**Action item:**
Write out once more the lines running from the top of the entries below to the line with "pose proof (free_slot_count", both ends included.
Extracted information START
(** The new node becomes a child. *)
Lemma link_child s pos c n i node : tree_ok no_exempt s pos → mem_ok c s pos → 0 ≤ i < 2 ^ 32 → (1 ≤ n)%nat →
  pos !! (S n, px (S n) i) = Some node → pos !! (n, px n i) = None → c ≠ 0 → even c → (∀ p b, pos !! p = Some b → b ≠ c) →
  nodes s !! c = Some radix_tree_node_ctor →
  let s1 := upd_node c (with_level (Z.of_nat n) radix_tree_node_ctor) s in
  ∃ s', (store_slot node (px n i mod 64) c ;; set_count node (λ x, x + 1)) s1 = Done (tt, s') ∧
    good s' (<[(n, px n i) := c]> pos) ∧ same_items s pos s' (<[(n, px n i) := c]> pos) ∧
    r_height s' = r_height s ∧ r_gfp s' = r_gfp s ∧ mem s' = mem s.
Proof.
  intros OK MO Hi Hn Ep Eq Hc He Hf Ec s1. destruct (node_at OK _ _ _ Ep) as (k & Ek & Hk & _).
  assert (Hnc : node ≠ c) by (by apply (Hf (S n, px (S n) i))). assert (Ho : is_off (px n i mod 64)) by apply mod64.
  destruct (frame_ok no_exempt s s1 pos OK) as [OK1 Hsame]; try done.
  { intros p b Eb. cbn. by rewrite lookup_insert_ne by (symmetry; by apply (Hf p)). }
  assert (Ek1 : nodes s1 !! node = Some k) by (cbn; by rewrite lookup_insert_ne).
  assert (Hz : slot_at k (px n i mod 64) = 0) by (rewrite (child_slot OK _ _ _ _ _ Ep Ek Hn Ho), px_split, Eq; done).
  assert (Ekid : kid (px (S n) i) (px n i mod 64) = px n i) by apply px_split.
  destruct (relink_ok no_exempt s1 pos OK1 n (px (S n) i) (px n i mod 64) node k Hn Ho Ep Ek1 (Some c)) as [OK2 Hsame2].
  - rewrite Ekid. unfold node_of. by rewrite Eq.
  - intros t Ht. apply not_true_iff_false. intros Et. by apply (nw_tagged k Hk t _ Ht Ho).
  - intros c' [= <-]. rewrite Ekid. split_and!; try done; [by apply px_range|]. exists (with_level (Z.of_nat n) radix_tree_node_ctor).
    split_and!; [cbn; apply lookup_insert_eq|apply node_wf_level, ctor_wf|apply bare_ctor|done].
  - rewrite Ekid in *. change (partial_alter (λ _, Some c) (n, px n i) pos) with (<[(n, px n i) := c]> pos) in *.
    run_simpl. rewrite (store_slot_run _ _ _ _ _ Ek1 Hk Ho), (set_count_run _ _ _ _ (upd_same _ _ _)), upd_upd.
    pose proof (free_slot_count k _ Hk Ho Hz). pose proof (node_count_bound k Hk). cbn [rn_count with_slot]. rewrite u32_small by lia.
    eexists. split; [done|]. unfold relink_node in OK2, Hsame2. rewrite Hz in OK2, Hsame2. cbn [default id] in OK2, Hsame2. unfold id in OK2, Hsame2. change (0 =? 0) with true in OK2, Hsame2.
    destruct (Z.eqb_spec c 0) as [|_]; [done|]. cbn iota in OK2, Hsame2. rewrite Z.sub_0_r in OK2, Hsame2.
    split_and!; try done; [split; [exact OK2|]|eapply same_items_trans; [exact Hsame|exact Hsame2]].
    eapply mem_change; [exact MO|done..| | |].
    + intros a Ha. destruct (mo_pre _ _ _ MO a Ha) as (Ea & Hap & Hac). cbn. rewrite !lookup_insert_ne by (done || (intros <-; by apply (Hap (S n, px (S n) i)))).
      split_and!; [done| |].
      * intros p. destruct (decide (p = (n, px n i))) as [->|]; [rewrite lookup_insert_eq; congruence|by rewrite lookup_insert_ne].
      * intros ->. destruct (mo_live _ _ _ MO 0 _ Ea) as (l & E0 & _). by destruct (addr_ok l).
    + intros a. cbn. destruct (decide (a = c)) as [->|]; [by rewrite Ec|]. destruct (decide (a = node)) as [->|]; [by rewrite Ek|].
      by rewrite !lookup_insert_ne.
    + intros a ka Ea [[p Hp]| ->]; left.
      * exists p. rewrite lookup_insert_ne; [done|]. intros <-. congruence.
      * exists (n, px n i). apply lookup_insert_eq.
Qed.
Lemma pick_app f n m j : pick f (n + m) j = pick f n j ++ pick f m (j + Z.of_nat n).
Proof.
  revert j. induction n as [|n IH]; intros j; cbn [pick Nat.add app]; [by rewrite Z.add_0_r|].
  rewrite IH. replace (j + 1 + Z.of_nat n) with (j + Z.of_nat (S n)) by lia. by destruct (f j =? 0).
Qed.
Lemma pick_zero f n j : (∀ k, j ≤ k < j + Z.of_nat n → f k = 0) → pick f n j = [].
Proof.
  revert j. induction n as [|n IH]; intros j Hz; cbn [pick]; [done|]. rewrite (Hz j) by lia. change (0 =? 0) with true. cbn iota.
  apply IH. intros k Hk. apply Hz. lia.
Qed.
Lemma pick_ext f g n j : (∀ k, j ≤ k < j + Z.of_nat n → f k = g k) → pick f n j = pick g n j.
Proof.
  revert j. induction n as [|n IH]; intros j He; cbn [pick]; [done|]. rewrite (He j) by lia. rewrite IH; [done|]. intros k Hk. apply He. lia.
Qed.
Lemma upto_split f lo mid hi : lo ≤ mid ≤ hi → upto f lo hi = upto f lo mid ++ upto f mid hi.
Proof.
  intros Hm. unfold upto. replace (Z.to_nat (hi - lo)) with (Z.to_nat (mid - lo) + Z.to_nat (hi - mid))%nat by lia. rewrite pick_app. do 2 f_equal. lia.
Qed.
Lemma upto_zero f lo hi : (∀ k, lo ≤ k < hi → f k = 0) → upto f lo hi = [].
Proof. intros Hz. apply pick_zero. intros k Hk. apply Hz. lia. Qed.
Lemma upto_one f lo : upto f lo (lo + 1) = if f lo =? 0 then [] else [f lo].
Proof. unfold upto. replace (lo + 1 - lo) with 1 by lia. done. Qed.

Section Gang.
Context {A : Type} `{KitMemory A}.
Abbreviation rtst := (rtst (A := A)).
Abbreviation posmap := (gmap (nat * Z) Z).
Implicit Types (s : rtst) (pos : posmap).

(** ** One node *)

Lemma u32_next e : 0 ≤ e ≤ 2 ^ 32 → u32 e = if e =? 2 ^ 32 then 0 else e.
Proof. intros He. destruct (Z.eqb_spec e (2 ^ 32)) as [->|]; [done|]. apply u32_small. lia. Qed.
Lemma u32_u32_add a b : u32 (u32 a + b) = u32 (a + b).
Proof. unfold u32, wrap. apply Zplus_mod_idemp_l. Qed.
(** ** The pool and grace periods *)

Lemma preload_loop_ok fuel : ∀ s pos, good s pos → RADIX_TREE_MAX_PATH ≤ Z.of_nat (length (preloads s)) + Z.of_nat fuel →
  ∃ r s', preload_loop fuel s = Done (r, s') ∧ good s' pos ∧ same_items s pos s' pos ∧
    (r = 0 ∧ RADIX_TREE_MAX_PATH ≤ Z.of_nat (length (preloads s')) ∨ r = - ENOMEM).
Proof.
  induction fuel as [|fuel IH]; intros s pos Hg Hf; cbn [preload_loop]; rewrite (run_bind _ _ s (preloads s) s eq_refl);
    (destruct (Z.ltb_spec (Z.of_nat (length (preloads s))) RADIX_TREE_MAX_PATH); [|exists 0, s; split_and!; try done; by left]); [lia|].
  pose proof Hg as [OK MO]. unfold node_cache_alloc. destruct (kit_malloc (mem s)) as [[l m]|] eqn:Em.
  - destruct (cache_ok no_exempt s pos l m OK MO Em) as (Hfr & Hpos & OK' & Hsame & MO'). destruct (addr_ok l) as [Hl0 _].
    rewrite (run_bind _ _ _ (addr l) (from_cache l m s)) by (by rewrite Em). destruct (Z.eqb_spec (addr l) 0) as [|_]; [done|].
    set (s1 := with_preloads (addr l :: preloads s) (from_cache l m s)). rewrite (run_bind _ _ _ tt s1) by done.
    assert (Hg1 : good s1 pos).
    { split; [by apply (frame_ok no_exempt (from_cache l m s) s1 pos OK')|]. destruct MO' as [Hl Ho Hd Hp Hrd Hr]. split; try done.
      - intros a k Ea. destruct (Ho a k Ea) as [?|[?| ->]]; [by left|right; left; by apply elem_of_cons; right|right; left; by apply elem_of_cons; left].
      - apply list.NoDup_cons. split; [|done]. intros Hin. by destruct (Hp _ Hin) as (_ & _ & ?).
      - intros a [->|Ha]%elem_of_cons; [split_and!; [cbn; by rewrite lookup_insert_eq|intros p Ep; by destruct (Hpos p _ Ep)|done]|].
        destruct (Hp a Ha) as (Ea & Hpa & _). split_and!; [done|done|]. destruct (Hl a _ Ea) as (l' & -> & _). by destruct (addr_ok l'). }
    destruct (IH s1 pos Hg1) as (r & s2 & E2 & Hg2 & Hsame2 & Hr); [cbn [preloads s1 with_preloads length]; lia|]. exists r, s2. split_and!; try done.
    eapply same_items_trans; [exact Hsame|exact Hsame2].
  - rewrite (run_bind _ _ _ 0 s) by (by rewrite Em). exists (- ENOMEM), s. split; [done|]. split_and!; try done; by right.
Qed.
Extracted information END
**Response to the task:**
(** The new node becomes a child. *)
Lemma link_child s pos c n i node : tree_ok no_exempt s pos → mem_ok c s pos → 0 ≤ i < 2 ^ 32 → (1 ≤ n)%nat →
  pos !! (S n, px (S n) i) = Some node → pos !! (n, px n i) = None → c ≠ 0 → even c → (∀ p b, pos !! p = Some b → b ≠ c) →
  nodes s !! c = Some radix_tree_node_ctor →
  let s1 := upd_node c (with_level (Z.of_nat n) radix_tree_node_ctor) s in
  ∃ s', (store_slot node (px n i mod 64) c ;; set_count node (λ x, x + 1)) s1 = Done (tt, s') ∧
    good s' (<[(n, px n i) := c]> pos) ∧ same_items s pos s' (<[(n, px n i) := c]> pos) ∧
    r_height s' = r_height s ∧ r_gfp s' = r_gfp s ∧ mem s' = mem s.
Proof.
  intros OK MO Hi Hn Ep Eq Hc He Hf Ec s1. destruct (node_at OK _ _ _ Ep) as (k & Ek & Hk & _).
  assert (Hnc : node ≠ c) by (by apply (Hf (S n, px (S n) i))). assert (Ho : is_off (px n i mod 64)) by apply mod64.
  destruct (frame_ok no_exempt s s1 pos OK) as [OK1 Hsame]; try done.
  { intros p b Eb. cbn. by rewrite lookup_insert_ne by (symmetry; by apply (Hf p)). }
  assert (Ek1 : nodes s1 !! node = Some k) by (cbn; by rewrite lookup_insert_ne).
  assert (Hz : slot_at k (px n i mod 64) = 0) by (rewrite (child_slot OK _ _ _ _ _ Ep Ek Hn Ho), px_split, Eq; done).
  assert (Ekid : kid (px (S n) i) (px n i mod 64) = px n i) by apply px_split.
  destruct (relink_ok no_exempt s1 pos OK1 n (px (S n) i) (px n i mod 64) node k Hn Ho Ep Ek1 (Some c)) as [OK2 Hsame2].
  - rewrite Ekid. unfold node_of. by rewrite Eq.
  - intros t Ht. apply not_true_iff_false. intros Et. by apply (nw_tagged k Hk t _ Ht Ho).
  - intros c' [= <-]. rewrite Ekid. split_and!; try done; [by apply px_range|]. exists (with_level (Z.of_nat n) radix_tree_node_ctor).
    split_and!; [cbn; apply lookup_insert_eq|apply node_wf_level, ctor_wf|apply bare_ctor|done].
  - rewrite Ekid in *. change (partial_alter (λ _, Some c) (n, px n i) pos) with (<[(n, px n i) := c]> pos) in *.
    run_simpl. rewrite (store_slot_run _ _ _ _ _ Ek1 Hk Ho), (set_count_run _ _ _ _ (upd_same _ _ _)), upd_upd.
    pose proof (free_slot_count k _ Hk Ho Hz). pose proof (node_count_bound k Hk). cbn [rn_count with_slot]. rewrite u32_small by lia.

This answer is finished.